If I can't see a way for this particular conflict to make the game better, then I have to ask myself what it's worth. I, personally, would rather metagame to avoid a conflict, rather than play my character "accurately" and spoil the game. If the conflict becomes so obvious that I have to resolve it in order to have fun, then I'll try to resolve it with as little disruption to the game as possible. The conflict between Juri and Theo might reach that level. (Since John reads my columns, you might find out, too)
"I was just playing in character" is not a defense that frees you from responsibility for your actions.
What do the other players think?
I've mentioned this already, but it bears repeating. You are not playing the game alone. Your decisions affect the other players. Play nice.
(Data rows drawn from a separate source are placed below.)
Definition handle_fuse_lookup (header : fuse_in_header) (name : list Z)
    (out : FuseResponse) : M P (Z * FuseResponse) :=
  if negb (ih_nodeid header =? 1) then ret (- ENOENT, out)
  else
    let n := atoi name in
    if n =? 0 then ret (- ENOENT, out)
    else
      let* size := get_file_size n in
      if size <? 0 then ret (- ENOENT, out)
      else
        ret (0,
             prepare_buffer sizeof_fuse_entry_out
               (EntryOut
                  {| eo_nodeid := to_uint64 n;
                     eo_attr_valid := 10;
                     eo_entry_valid := 10;
                     eo_attr := {| a_ino := to_uint64 n;
                                   a_mode := Z.lor S_IFREG 0x1ff;
                                   a_size := to_uint64 size |} |})
               out).

Definition handle_fuse_init (_ : fuse_in_header) (in_ : fuse_init_in)
    (out : FuseResponse) : M P (Z * FuseResponse) :=
  if negb (ii_major in_ =? FUSE_KERNEL_VERSION) || (ii_minor in_ <? 6)
  then ret (-1, out)
  else
    (* Before writing |out|, we need to copy data from |in|. *)
    let minor := ii_minor in_ in
    let max_readahead := ii_max_readahead in_ in
    let response_size :=
      if minor <=? 22 then FUSE_COMPAT_22_INIT_OUT_SIZE
      else sizeof_fuse_init_out in
    ret (0,
         prepare_buffer response_size
           (InitOut
              {| io_major := FUSE_KERNEL_VERSION;
                 io_minor := Z.min minor 15;
                 io_max_readahead := max_readahead;
                 io_flags := Z.lor FUSE_ATOMIC_O_TRUNC FUSE_BIG_WRITES;
                 io_max_background := 32;
                 io_congestion_threshold := 32;
                 io_max_write := to_uint32 MAX_WRITE |})
           out).

Definition handle_fuse_getattr (header : fuse_in_header) (_ : unit)
    (out : FuseResponse) : M P (Z * FuseResponse) :=
  let filled mode size :=
    AttrOut {| ao_attr_valid := 10;
               ao_attr := {| a_ino := ih_nodeid header;
                             a_mode := mode; a_size := size |} |} in
  let out := prepare_buffer sizeof_fuse_attr_out (filled 0 0) out in
  if ih_nodeid header =? 1 then
    ret (0, set_data (filled (Z.lor S_IFDIR 0x1ff) 0) out)
  else
    let* size := get_file_size (ih_nodeid header) in
    if size <? 0 then ret (- ENOENT, out)
    else ret (0, set_data (filled (Z.lor S_IFREG 0x1ff) (to_uint64 size)) out).

(** The [do { handle = handle_counter_++; } while (handles_.count(handle)
    != 0)] of [handle_fuse_open], for at most [steps] rounds: the handle
    chosen and the counter left behind. *)
Fixpoint next_handle (steps : nat) (handles : gmap Z Z) (counter : Z)
  : option (Z * Z) :=
  match steps with
  | O => None
  | S k =>
      let handle := counter in
      let counter := to_uint32 (counter + 1) in
      if decide (is_Some (handles !! handle))
      then next_handle k handles counter
      else Some (handle, counter)
  end.

(** [handles_.insert(std::make_pair(handle, inode))] keeps an entry that
    is already there. *)
Definition map_insert (handle inode : Z) (handles : gmap Z Z) : gmap Z Z :=
  match handles !! handle with
  | Some _ => handles
  | None => <[handle := inode]> handles
  end.

Definition handle_fuse_open (header : fuse_in_header) (_ : unit)
    (out : FuseResponse) : M P (Z * FuseResponse) :=
  let* a := get_app in
  if Z.of_nat (size (handles_ a)) >=? NUM_MAX_HANDLES then
    (* Too many open files. *)
    ret (- EMFILE, out)
  else
    match next_handle (S (size (handles_ a))) (handles_ a)
                      (handle_counter_ a) with
    | None => stuck
    | Some (handle, counter) =>
        let* _ := put_app
          {| handles_ := map_insert handle (ih_nodeid header) (handles_ a);
             handle_counter_ := counter |} in
        ret (0, prepare_buffer sizeof_fuse_open_out
                  (OpenOut {| oo_fh := handle |}) out)
    end.

Definition handle_fuse_read (_ : fuse_in_header) (in_ : fuse_read_in)
    (out : FuseResponse) : M P (Z * FuseResponse) :=
  if ri_size in_ >? MAX_READ then ret (- EINVAL, out)
  else
    let* a := get_app in
    match handles_ a !! to_uint32 (ri_fh in_) with
    | None => ret (- EBADF, out)
    | Some inode =>
        let offset := ri_offset in_ in
        let size := ri_size in_ in
        (* Overwrite the size after writing data. *)
        let out := prepare_buffer 0 (buffer_ out) out in
        let* (result, buf) := get_object_bytes inode offset size in
        let out := match buf with
                   | Some bytes => set_data (ReadBytes bytes) out
                   | None => out
                   end in
        if result <? 0 then ret (- EIO, out)
        else ret (0, set_size (to_size_t result) out)
    end.

Definition handle_fuse_release (_ : fuse_in_header) (in_ : fuse_release_in)
    (out : FuseResponse) : M P (Z * FuseResponse) :=
  let* a := get_app in
  let* _ := put_app {| handles_ := delete (to_uint32 (li_fh in_)) (handles_ a);
                       handle_counter_ := handle_counter_ a |} in
  ret (0, out).

Definition handle_fuse_flush (_ : fuse_in_header) (_ : unit)
    (out : FuseResponse) : M P (Z * FuseResponse) :=
  ret (0, out).

(** [invoke_handler]: [cast] is the [static_cast<const T*>] of
    [request->data()]. *)
Definition invoke_handler {T : Type} (cast : list byte -> T)
    (handler : fuse_in_header -> T -> FuseResponse -> M P (Z * FuseResponse))
    (request : FuseRequest) : M P unit :=
  let response := new_response in
  let* (reply_code, response) :=
    handler (header request) (cast (data request)) response in
  fuse_reply (ih_unique (header request)) reply_code
             (AtData (buffer_ response)) (size_ response).

Definition no_view (_ : list byte) : unit := tt.

Definition handle_fuse_request (req : FuseRequest) : M P bool :=
  let opcode := ih_opcode (header req) in
  if opcode =? FUSE_LOOKUP then
    let* _ := invoke_handler as_c_string handle_fuse_lookup req in ret true
  else if opcode =? FUSE_INIT then
    let* _ := invoke_handler as_fuse_init_in handle_fuse_init req in ret true
  else if opcode =? FUSE_GETATTR then
    let* _ := invoke_handler no_view handle_fuse_getattr req in ret true
  else if opcode =? FUSE_FORGET then
    ret false
  else if opcode =? FUSE_OPEN then
    let* _ := invoke_handler no_view handle_fuse_open req in ret true
  else if opcode =? FUSE_READ then
    let* _ := invoke_handler as_fuse_read_in handle_fuse_read req in ret true
  else if opcode =? FUSE_RELEASE then
    let* _ := invoke_handler as_fuse_release_in handle_fuse_release req in
    ret true
  else if opcode =? FUSE_FLUSH then
    let* _ := invoke_handler no_view handle_fuse_flush req in ret true
  else
    let* _ := fuse_reply (ih_unique (header req)) (- ENOSYS) AtNull 0 in
    ret true.

(** ** The loop

    The device is the list of what each [read] on the FUSE descriptor
    will return: its result, [errno] when that is negative, and the
    contents of [request.buffer] afterwards.  The loop of the source
    runs for ever; here it stops, still [Reading], when the list is
    used up. *)

Record DeviceRead := { result : Z; errno : Z; read_buffer : list byte }.

Inductive LoopResult := Returned (b : bool) | Reading.

Fixpoint fuse_loop (device : list DeviceRead) : M P LoopResult :=
  match device with
  | [] => ret Reading
  | r :: device =>
      if result r <? 0 then
        if errno r =? EINTR then fuse_loop device  (* TEMP_FAILURE_RETRY *)
        else if errno r =? ENODEV then ret (Returned false)
        else fuse_loop device
      else
        let request := {| buffer := read_buffer r |} in
        let length := to_size_t (result r) in
        if length <? sizeof_fuse_in_header then fuse_loop device
        else if negb (ih_len (header request) =? length) then fuse_loop device
        else
          let* continue := handle_fuse_request request in
          if negb continue then ret (Returned true)
          else fuse_loop device
  end.

(** [com_android_mtp_AppFuse_start_app_fuse_loop(env, self, jfd)]: a fresh
    [AppFuse], then the loop on the descriptor. *)
Definition com_android_mtp_AppFuse_start_app_fuse_loop (self : P)
    (device : list DeviceRead)
  : option (LoopResult * World P) :=
  fuse_loop device {| app := new_AppFuse; java := self; trace := [] |}.
End Handlers.

(** ** The other side of the device: frames as the kernel lays them out,
    and a content provider backed by a table of files.  Used to run the
    model on concrete requests. *)

Module Kernel.
Definition byte_of_Z (z : Z) : byte :=
  default x00 (Byte.of_N (Z.to_N (z mod 256))).

Fixpoint store_le (width : nat) (z : Z) : list byte :=
  match width with
  | O => []
  | S k => byte_of_Z z :: store_le k (z / 256)
  end.

Definition u32 := store_le 4.
Definition u64 := store_le 8.

(** A request frame: [fuse_in_header] with [len] filled in, then the
    operation's own structure. *)
Definition frame (opcode unique nodeid : Z) (body : list byte) : list byte :=
  u32 (sizeof_fuse_in_header + Z.of_nat (length body)) ++ u32 opcode ++
  u64 unique ++ u64 nodeid ++ u32 0 ++ u32 0 ++ u32 0 ++ u32 0 ++ body.

Definition request (opcode unique nodeid : Z) (body : list byte)
  : FuseRequest :=
  {| buffer := frame opcode unique nodeid body |}.

Definition init_in (major minor max_readahead flags : Z) : list byte :=
  u32 major ++ u32 minor ++ u32 max_readahead ++ u32 flags.

Definition read_in (fh offset size : Z) : list byte :=
  u64 fh ++ u64 offset ++ u32 size ++ u32 0 ++ u64 0 ++ u32 0 ++ u32 0.

Definition release_in (fh : Z) : list byte :=
  u64 fh ++ u32 0 ++ u32 0 ++ u64 0.

Definition open_in : list byte := u32 0 ++ u32 0.

Definition c_string (s : string) : list byte :=
  map (fun c => byte_of_Z (Z.of_N (N_of_ascii c))) (list_ascii_of_string s)
  ++ [x00].

(** A successful [read] of one whole frame. *)
Definition delivers (f : list byte) : DeviceRead :=
  {| result := Z.of_nat (length f); errno := 0; read_buffer := f |}.

(** A failed [read]. *)
Definition fails (e : Z) : DeviceRead :=
  {| result := -1; errno := e; read_buffer := [] |}.
End Kernel.

(** A provider that serves a fixed table of files: the size of an unknown
    inode is -1, and a range is cut at the end of the file. *)
Record FileTable := { files : list (Z * list byte) }.

Fixpoint find_file (inode : Z) (fs : list (Z * list byte))
  : option (list byte) :=
  match fs with
  | [] => None
  | (i, content) :: r => if i =? inode then Some content else find_file inode r
  end.

#[export] Instance FileTable_provider : ContentProvider FileTable := {
  getFileSize inode t :=
    (match find_file inode (files t) with
     | Some content => Z.of_nat (length content)
     | None => -1
     end, t);
  getObjectBytes inode offset size t :=
    (match find_file inode (files t) with
     | Some content =>
         Some (take (Z.to_nat size) (drop (Z.to_nat offset) content))
     | None => None
     end, t)
}.

(** A provider that trusts its caller: every inode is a file of
    [claimed_size] bytes, and a range is always served in full. *)
Record Obliging := { claimed_size : Z }.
If your character is about to severely harm another PC, you should really talk to that player first. Killing another PC without any warning is particularly vile. Even if you have a really good reason, you should probably discuss it with the other player first. Sure, you know that because of your obscure Code of Honor, you're honor bound to kill him, but does he know that? If he did, he might not have done whatever he did to offend you.
Consent is kind of implied in a game like Amber, or in most LARPs that I've seen, but even in those situations it's a good idea to at least try to discuss what's going on out of character. That can get pretty hard, though. Not all players are of the same caliber. Some people have trouble keeping IC and OOC knowledge separate.
In a case like that, you have to make a judgment call. With some people, I wouldn't hesitate to discuss my secret evil plans. With others, I wouldn't reveal what I had in mind unless I absolutely had to. I'd still be trying to feel the situation out, though. My goal in most RPGs is to have fun, and to make sure the rest of the group is having fun. Winning good, but only if it's fun.
The VLARP I just used as an example ended when a bunch of new people joined the game and threw their combined weight around to wipe out the Giovanni utterly without warning (and with a healthy disregard for a few inconvenient rules). They managed to sow enough hard feelings that about half the players quit, and the ones of us who were left had to start a new campaign because they'd damaged the old one beyond repair.
Sure, they "won" but what good did it do them?
(And of course, if they'd waited one more session to do it, I would have been ready to help them, but I'm not bitter.)
Now that we've figured out when and why to have PVP conflict, the question is, what do you do with it?
I don't really have any answers to that, either. Every case will be different. The primary goal is to make the game more fun. There can be lots of secondary goals. Most often, I find myself in a PVP conflict for roleplaying reasons, rather than because I have a personal goal. For instance, Juri's potential conflict with Theo arises from the fact that she's a monster-hunter, and he might be a monster. "To see if Juri could beat up Theo" isn't really my goal.
(Besides, I know she'd toast him.)
(I'm kidding, John)
This is the part where I condense everything I just said into a couple of pithy paragraphs and provide some incredible insight that will forever alter your gaming experience.
Unfortunately, I (a) don't feel like trying to boil the article down to two paragraphs, because if I could have done that, I would have only written two paragraphs, and (b) I don't really have any profound insights to offer.
But let's see what I can come up with:
Player-generated conflict is the most dynamic way to blur the line between Player and GM. If you really embrace it, it will change the way your games play out. The GM's job will be different. Rather than just throwing events at you, he'll have to be able to react to events you throw at him.
Taking the reins that way gives you, the Player, more responsibility than you would otherwise have. You have to balance what you want with what's good for the rest of the group.
Your ability to deal with that responsibility will, in large part, determine how entertaining the conflicts you generate are.
Which is kind of the point, isn't it?